Dans l’idéal, il faudrait que nous puissions mesurer si les effets des "coups de pouce CLE" se prolongent. Les enfants de CM2 qui en ont profité ont-ils plus de persévérance dans l’effort que leurs camarades ? La mobilisation des parents que ces activités ont permise durant l’année de CP, malgré le handicap socioculturel, se poursuit-elle ? Une telle évaluation pose des problèmes méthodologiques complexes. Outre qu’il faut retrouver des cohortes d’élèves qui ont pu déménager, changer d’école, il faut savoir à quoi imputer leurs bons, ou leurs mauvais résultats...

Le conseil scientifique a procédé à cette évaluation à la demande de l’APFEE et de certains de ses soutiens financiers. Ceux-ci sont-ils satisfaits des réponses que vous leur apportez ?

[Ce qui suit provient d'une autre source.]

(** ** Loading the maps ([main.rs]) *)

Definition configured_agent_pids (config : IronScopeSection) : result (list Z) :=
  match omap ag_pid (cf_agents config) with
  | [] => Err 0
  | pids => Ok pids
  end.

(** An insertion from user space, whose failure stops the program. *)
Definition u_insert {K V} `{Countable K} (m : bpf_map K V) (k : K) (v : V) : M (result unit) :=
  λ e σ, if update_ok e (tick σ) then (Ok tt, (m_insert m k v e σ).2) else (Err 0, next_tick σ).

(** [for (k, v) in rules { map.insert(k, v, 0)?; }] *)
Fixpoint for_each {A} (f : A → M (result unit)) (l : list A) : M (result unit) :=
  match l with
  | [] => mret (Ok tt)
  | a :: l => f a ;;? for_each f l
  end.

(** The kernel's LPM trie rejects a prefix longer than its key. *)
Definition NET_KEY_BITS := 96.

Definition net_insert (r : ToolNetKey * Z) : M (result unit) := λ e σ,
  let k := r.1 in
  let data := {| nd_tool_id := nk_tool_id k; nd_addr := nk_addr k; nd_port := nk_port k;
                 nd_pad := nk_pad k |} in
  if update_ok e (tick σ) && (nk_prefixlen k <=? NET_KEY_BITS) then
    (Ok tt, set_tool_net_policy (tool_net_policy σ ++ [(nk_prefixlen k, data, r.2)]) (next_tick σ))
  else (Err 0, next_tick σ).

Definition config_entry (c : CompiledPolicy) : IronScopeConfig :=
  {| ic_mode := cp_mode c; ic_discover := 1; ic_unattributed_policy := UNATTRIBUTED_AUDIT_ONLY;
     ic_unknown_tool_policy := cp_unknown_tool_policy c;
     ic_resolver_error_policy := cp_resolver_error_policy c;
     ic_child_scope := cp_child_scope c; ic_default_tool_policy := cp_default_tool_policy c |}.

Definition populate_maps (c : CompiledPolicy) : M (result unit) :=
  for_each (λ r, u_insert TOOL_FS_POLICY r.1 r.2) (cp_fs_rules c) ;;?
  for_each (λ r, u_insert TOOL_EXEC_POLICY r.1 r.2) (cp_exec_rules c) ;;?
  for_each net_insert (cp_net_rules c) ;;?
  for_each (λ pid, u_insert PROTECTED_TGIDS pid 1) (cp_agent_pids c) ;;?
  u_insert IRONSCOPE_CONFIG 0 (config_entry c).

(** [rules_map.set(i, rule, 0)?]: an array of 64 entries. *)
Fixpoint populate_root_rules (i : Z) (rules : list RootRule) : M (result unit) :=
  match rules with
  | [] => mret (Ok tt)
  | rule :: rules =>
      (λ e σ, if update_ok e (tick σ) && (i <? 64)
              then (Ok tt, set_root_rules (<[i := rule]> (root_rules σ)) (next_tick σ))
              else (Err 0, next_tick σ)) ;;?
      populate_root_rules (i + 1) rules
  end.
(* ===== verification/Decision.v ===== *)
(** * The access decision of the security hooks

    [denies] is the policy a reader of the configuration expects, as a function
    of the configuration, of who acts ([subject]) and of the rule that matches.
    The three enforcing hooks compute it and return its answer to the kernel. *)

From stdpp Require Import base gmap list.
From S2P Require Import Prelude Types Maps Ownership Identity Worker Frames Tasks Events Lsm.
From S2P Require Import Probes Monotone Contexts.

(** ** Specification *)

(** Who acts: nobody the tracer knows, or a context. *)
Inductive Subject :=
| Unattributed
| Attributed (ctx_id : Z) (c : ToolCtx).

Definition denies (cfg : IronScopeConfig) (s : Subject) (permission : option Z) : bool :=
  match s with
  | Unattributed => ic_unattributed_policy cfg =? UNATTRIBUTED_DENY
  | Attributed _ c =>
      if has_flag (tc_flags c) TOOL_CTX_FLAG_RESOLVER_ERROR then
        ic_resolver_error_policy cfg =? RESOLVER_ERROR_DENY
      else if tc_tool_id c =? TOOL_IDLE then ic_unknown_tool_policy cfg =? UNKNOWN_TOOL_DENY
      else
        match permission with
        | Some perm => perm =? PERM_DENY
        | None => ic_default_tool_policy cfg =? DEFAULT_TOOL_DENY
        end
  end.

(** The subject as the kernel state records it for a thread. *)
Definition subject_of (σ : State) (tid : Z) : Subject :=
  match active_of σ tid with
  | Some ctx_id =>
      match tool_ctx σ !! ctx_id with
      | Some c => if ctx_id =? 0 then Unattributed else Attributed ctx_id c
      | None => Unattributed
      end
  | None => Unattributed
  end.

Definition subject_ctx (s : Subject) : Z :=
  match s with Unattributed => 0 | Attributed ctx_id _ => ctx_id end.
Definition subject_identity (s : Subject) : Z :=
  match s with
  | Unattributed => IDENTITY_STATE_UNATTRIBUTED
  | Attributed ctx_id c => identity_state ctx_id (tc_tool_id c) (tc_flags c)
  end.

(** The subject of a hook: the protected thread after its worker binding has
    been brought up to date; [None] for a thread that is not protected. *)
Definition is_protected (e : Env) (σ : State) : bool :=
  bool_decide (is_Some (protected_tgids σ !! cur_tgid e))
  || bool_decide (is_Some (active_of σ (cur_tid e))).

Definition refreshed (e : Env) (σ : State) : State :=
  (refresh_threadpool_worker_context (cur_tid e) e
     (is_protected_subject (cur_tgid e) (cur_tid e) e σ).2).2.

Definition hook_subject (e : Env) (σ : State) : Subject := subject_of (refreshed e σ) (cur_tid e).

(** The tool identifier under which the policy maps are searched. *)
Definition hook_tool (e : Env) (σ : State) : Z :=
  match active_of (refreshed e σ) (cur_tid e) with
  | Some ctx_id => unwrap_or (tc_tool_id <$> tool_ctx (refreshed e σ) !! ctx_id) TOOL_IDLE
  | None => TOOL_IDLE
  end.

(** [s] is refused access under the rule [permission]: the tracer enforces and
    the policy denies. *)
Definition blocks (σ : State) (s : Subject) (permission : option Z) : bool :=
  match ironscope_config σ !! 0 with
  | Some cfg => (ic_mode cfg =? MODE_ENFORCE) && denies cfg s permission
  | None => false
  end.

(** Device and inode of a [struct file]. *)
Definition file_identity (e : Env) (f : Z) : option (Z * Z) :=
  inode ← field e file_f_inode f;
  ino ← field e inode_i_ino inode;
  sb ← field e inode_i_sb inode;
  dev ← field e super_block_s_dev sb;
  Some (u32 dev, ino).

(** IPv4 address and port of a [struct sockaddr]. *)
Definition inet_endpoint (e : Env) (sa : Z) : option (Z * Z) :=
  family ← field e sockaddr_sa_family sa;
  if family =? AF_INET then
    addr ← field e sockaddr_in_s_addr sa;
    port ← field e sockaddr_in_sin_port sa;
    Some (addr, port)
  else None.

(** The rule for a file: the entry of the tool for its device and inode. *)
Definition fs_rule (e : Env) (σ : State) (dev ino : Z) : option Z :=
  tool_fs_policy σ !! {| fp_tool_id := hook_tool e σ; fp_dev := dev; fp_ino := ino |}.
(** The rule for an executable: that of the file or else the wildcard. *)
Definition exec_rule (e : Env) (σ : State) (dev ino : Z) : option Z :=
  match tool_exec_policy σ !! {| xp_tool_id := hook_tool e σ; xp_dev := dev; xp_ino := ino |} with
  | Some perm => Some perm
  | None => tool_exec_policy σ !! {| xp_tool_id := hook_tool e σ; xp_dev := 0; xp_ino := 0 |}
  end.
(** The rule for an endpoint: the longest matching prefix. *)
Definition net_rule (e : Env) (σ : State) (addr port : Z) : option Z :=
  lpm_get e (tool_net_policy σ) 96
    {| nd_tool_id := hook_tool e σ; nd_addr := addr; nd_port := port; nd_pad := 0 |}.

(** The answer of each enforcing hook. *)
Definition file_open_answer (e : Env) (σ : State) : Z :=
  if is_protected e σ then
    let f := unwrap_or (arg e 0) 0 in
    if f =? 0 then 0
    else match file_identity e f with
         | Some (dev, ino) =>
             if blocks σ (hook_subject e σ) (fs_rule e σ dev ino) then -1 else 0
         | None => 0
         end
  else 0.

Definition bprm_check_answer (e : Env) (σ : State) : Z :=
  if is_protected e σ then
    let bprm := unwrap_or (arg e 0) 0 in
    if bprm =? 0 then 0
    else match f ← field e linux_binprm_file bprm; file_identity e f with
         | Some (dev, ino) =>
             if blocks σ (hook_subject e σ) (exec_rule e σ dev ino) then -1 else 0
         | None => 0
         end
  else 0.

Definition socket_connect_answer (e : Env) (σ : State) : Z :=
  if is_protected e σ then
    let sa := unwrap_or (arg e 1) 0 in
    if sa =? 0 then 0
    else match inet_endpoint e sa with
         | Some (addr, port) =>
             if blocks σ (hook_subject e σ) (net_rule e σ addr port) then -1 else 0
         | None => 0
         end
  else 0.

(** ** The parts of a hook *)

Lemma is_protected_subject_run e σ :
  is_protected_subject (cur_tgid e) (cur_tid e) e σ
  = (is_protected e σ, (is_protected_subject (cur_tgid e) (cur_tid e) e σ).2).
Proof.
  rewrite (surjective_pairing (is_protected_subject _ _ _ _)) at 1. f_equal.
  unfold is_protected_subject, is_protected. mstep. sproj.
  destruct (protected_tgids σ !! cur_tgid e); by mrun.
Qed.

Lemma identity_subject σ tid c x :
  active_of σ tid = Some c → tool_ctx σ !! c = Some x →
  identity_state c (tc_tool_id x) (tc_flags x) = subject_identity (subject_of σ tid)
  ∧ c = subject_ctx (subject_of σ tid).
Proof.
  intros Ha Hx. unfold subject_of. rewrite Ha, Hx.
  destruct (Z.eqb_spec c 0) as [->|Hne]; [done|]. done.
Qed.

Lemma active_of_prune σ tid : active_of (prune_active tid σ) tid = active_of σ tid.
Proof.
  unfold prune_active, active_of. destruct (thread_active_ctx σ !! tid) as [c|] eqn:E.
  - destruct (live σ c) eqn:Hl; [by rewrite E, Hl|]. sproj. by rewrite lookup_delete_eq.
  - by rewrite E.
Qed.

Lemma tool_ctx_prune σ tid : tool_ctx (prune_active tid σ) = tool_ctx σ.
Proof. unfold prune_active. repeat case_match; done. Qed.

(** What [resolve_ctx] reports is the subject of the refreshed state. *)
Lemma resolve_ctx_run tid e σ :
  let σ1 := (refresh_threadpool_worker_context tid e σ).2 in
  resolve_ctx tid e σ
  = ((subject_ctx (subject_of σ1 tid),
      match active_of σ1 tid with
      | Some c => unwrap_or (tc_tool_id <$> tool_ctx σ1 !! c) TOOL_IDLE
      | None => TOOL_IDLE
      end, subject_identity (subject_of σ1 tid)), prune_active tid σ1).
Proof.
  intros σ1. unfold resolve_ctx. erewrite bind_run by apply surjective_pairing. fold σ1.
  mstep. destruct (active_of σ1 tid) as [c|] eqn:Ha; last first.
  { mrun. unfold subject_of. by rewrite Ha. }
  mstep. sproj. rewrite tool_ctx_prune. destruct (tool_ctx σ1 !! c) as [x|] eqn:Hx.
  - destruct (identity_subject _ _ _ _ Ha Hx) as [<- <-]. by mrun.
  - mrun. unfold subject_of. by rewrite Ha, Hx.
Qed.

Lemma enforce_permission_run b e σ :
  enforce_permission b e σ
  = (if b && match ironscope_config σ !! 0 with
             | Some cfg => ic_mode cfg =? MODE_ENFORCE
             | None => false
             end then -1 else 0, σ).
Proof.
  unfold enforce_permission. destruct b; [|done]. cbn [negb andb]. mstep. sproj.
  destruct (ironscope_config σ !! 0) as [cfg|]; [|done]. by destruct (ic_mode cfg =? _).
Qed.

Lemma subject_nonzero σ tid ctx_id c : subject_of σ tid = Attributed ctx_id c → ctx_id ≠ 0.
Proof.
  unfold subject_of. destruct (active_of σ tid) as [k|]; [|done].
  destruct (tool_ctx σ !! k); [|done]. destruct (Z.eqb_spec k 0); [done|]. by intros [= <- _].
Qed.

(** With a configuration, the decision the hooks share is [denies]. *)
Lemma hook_decision_denies σ0 tid permission e σ cfg :
  ironscope_config σ !! 0 = Some cfg →
  ∃ source, hook_decision (subject_identity (subject_of σ0 tid)) permission e σ
            = ((denies cfg (subject_of σ0 tid) permission, source), σ).
Proof.
  intros Hcfg. unfold hook_decision, identity_policy_decision.
  erewrite bind_run by (mstep; apply ret_run). sproj. rewrite Hcfg.
  destruct (subject_of σ0 tid) as [|ctx_id c] eqn:Hs; [by eexists|]. cbn [subject_identity denies].
  apply subject_nonzero in Hs. unfold identity_state. destruct (Z.eqb_spec ctx_id 0); [done|].
  destruct (has_flag (tc_flags c) TOOL_CTX_FLAG_RESOLVER_ERROR).
  { eexists. cbn. reflexivity. }
  destruct (tc_tool_id c =? TOOL_IDLE).
  { eexists. cbn. reflexivity. }
  cbn. unfold decide_known_tool_permission. destruct permission as [perm|]; [by eexists|].
  mstep. sproj. rewrite Hcfg. destruct (ic_default_tool_policy cfg =? _); by eexists.
Qed.

(** The configuration makes the hooks enforce. *)
Definition enforcing (σ : State) : bool :=
  match ironscope_config σ !! 0 with
  | Some cfg => ic_mode cfg =? MODE_ENFORCE
  | None => false
  end.

Lemma emit_then_enforce (emit : M unit) b e σ :
  Extends emit →
  ((emit;; ret ← enforce_permission b; mret (Ok ret)) e σ).1
  = Ok (if b && enforcing σ then -1 else 0).
Proof.
  intros Hemit. erewrite bind_run by apply surjective_pairing.
  destruct (Hemit σ e σ I (reflexivity σ)) as [Hp _ _ _]. set (σ1 := _.2) in *. clearbody σ1.
  injection Hp as _ _ _ Hc _ _.
  rewrite (bind_run _ _ _ _ _ _ _ _ (enforce_permission_run b e σ1)). cbn.
  unfold enforcing. by rewrite Hc.
Qed.

(** The decision and its enforcement, whatever is emitted in between. *)
Lemma decide_and_enforce σ0 tid permission (emit : bool → Z → M unit) e σ :
  (∀ b s, Extends (emit b s)) →
  ((d ← hook_decision (subject_identity (subject_of σ0 tid)) permission;
    let '(denied, source) := d in
    emit denied source;;
    ret ← enforce_permission denied;
    mret (Ok ret)) e σ).1
  = Ok (if blocks σ (subject_of σ0 tid) permission then -1 else 0).
Proof.
  intros Hemit. destruct (ironscope_config σ !! 0) as [cfg|] eqn:Hcfg.
  - destruct (hook_decision_denies σ0 tid permission e σ cfg Hcfg) as [source Hrun].
    erewrite bind_run by exact Hrun. cbv beta iota. rewrite emit_then_enforce by done.
    unfold blocks, enforcing. by rewrite Hcfg, andb_comm.
  - assert (∃ b source, hook_decision (subject_identity (subject_of σ0 tid)) permission e σ
              = ((b, source), σ)) as (b & source & Hrun).
    { unfold hook_decision, identity_policy_decision, decide_known_tool_permission.
      erewrite bind_run by (mstep; apply ret_run). sproj. rewrite Hcfg.
      destruct permission; [by eexists _, _|]. mrun. sproj. rewrite Hcfg. by eexists _, _. }
    erewrite bind_run by exact Hrun. cbv beta iota. rewrite emit_then_enforce by done.
    unfold blocks, enforcing. by rewrite Hcfg, andb_false_r.
Qed.

(** The prologue: the subject of a protected thread. *)
Lemma hook_identity_run kind e σ :
  ∃ σ', hook_identity kind e σ
        = (if is_protected e σ
           then Some (subject_ctx (hook_subject e σ), hook_tool e σ,
                      subject_identity (hook_subject e σ))
           else None, σ')
    ∧ policy_of σ' = policy_of σ.
Proof.
  exists (hook_identity kind e σ).2. split; last first.
  { apply (extends_hook_identity kind σ e σ I (reflexivity σ)). }
  rewrite (surjective_pairing (hook_identity _ _ _)) at 1. f_equal. unfold hook_identity.
  mstep. mstep. erewrite bind_run by apply is_protected_subject_run.
  destruct (is_protected e σ); cbn [negb]; last first.
  { by erewrite bind_run by apply surjective_pairing. }
  erewrite bind_run by apply resolve_ctx_run. cbv beta iota.
  by do 2 erewrite bind_run by apply surjective_pairing.
Qed.
Lemma find_entry_from (p : V → bool) e σ l fuel (i : nat) :
  stack_at (bm_get m σ) key N l → (length l ≤ i + fuel)%nat → Z.of_nat (length l) ≤ N →
  scan fuel (Z.of_nat i) (Z.of_nat (length l)) (λ i,
    v ← m_get m (key i);
    mret (match v with Some v => if p v then Some (i, v) else None | None => None end)) e σ
  = ((n ← find_pos p (drop i l); x ← drop i l !! n; Some (Z.of_nat (i + n), x)), σ).
Proof.
  intros Hst Hf HN. revert i Hf. induction fuel as [|fuel IH]; intros i Hf; cbn.
  { by rewrite drop_ge by lia. }
  destruct (Z.geb_spec (Z.of_nat i) (Z.of_nat (length l))) as [Hge|Hlt].
  { by rewrite drop_ge by lia. }
  destruct (lookup_lt_is_Some_2 l i) as [v Hv]; [lia|].
  cbv beta iota zeta delta [mbind probeM_bind mret probeM_ret m_get]. cbn.
  rewrite Hst, Hv by lia.
  rewrite (drop_S _ _ _ Hv). cbn. destruct (p v); cbn.
  { by replace (i + 0)%nat with i by lia. }
  replace (Z.of_nat i + 1) with (Z.of_nat (S i)) by lia.
  rewrite IH by lia. destruct (find_pos p (drop (S i) l)) as [n|]; cbn; [|done].
  destruct (drop (S i) l !! n); cbn; [|done]. repeat f_equal. lia.
Qed.

Lemma find_entry_spec (p : V → bool) e σ l :
  stack_at (bm_get m σ) key N l → (length l ≤ 8)%nat → Z.of_nat (length l) ≤ N →
  find_entry m key (Z.of_nat (length l)) p e σ
  = ((n ← find_pos p l; x ← l !! n; Some (Z.of_nat n, x)), σ).
Proof. intros. by apply (find_entry_from p e σ l 8 0). Qed.

Lemma find_entry_found (p : V → bool) e σ l n :
  stack_at (bm_get m σ) key N l → (length l ≤ 8)%nat → Z.of_nat (length l) ≤ N →
  find_pos p l = Some n →
  ∃ x, l !! n = Some x ∧ p x = true
    ∧ find_entry m key (Z.of_nat (length l)) p e σ = (Some (Z.of_nat n, x), σ).
Proof.
  intros Hst H8 HN Hn. destruct (find_pos_Some p l n Hn) as (x & Hx & Hp & _).
  exists x. split_and!; [done..|]. rewrite find_entry_spec by done. rewrite Hn. cbn.
  by rewrite Hx.
Qed.

Lemma find_entry_missing (p : V → bool) e σ l :
  stack_at (bm_get m σ) key N l → (length l ≤ 8)%nat → Z.of_nat (length l) ≤ N →
  find_pos p l = None → find_entry m key (Z.of_nat (length l)) p e σ = (None, σ).
Proof. intros Hst H8 HN Hn. rewrite find_entry_spec by done. by rewrite Hn. Qed.

(** [σ'] is [σ] with another content of the map [m]. *)
Definition only (σ : State) (mm : gmap K V) (σ' : State) : Prop :=
  ∃ t, σ' = set_tick t (bm_set m mm σ).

J’ose le penser. J’ai présenté au conseil d’administration de l’association les résultats de l’évaluation au début du mois de mai et les financeurs qui y assistaient les ont accueillis très positivement, parce que nous avons été clairs, sans chercher à dissimuler les faits ou à enjoliver les résultats. Les coups de pouce CLE répondent aux objectifs qui leur sont assignés.

Propos recueillis par P. Bouchard (par ailleurs membre du conseil scientifique de l’APFEE)

Extrait de touteduc.fr du 09.06.2015 : Les coups de pouce CLE "répondent aux objectifs qui leur sont assignés" (évaluation scientifique)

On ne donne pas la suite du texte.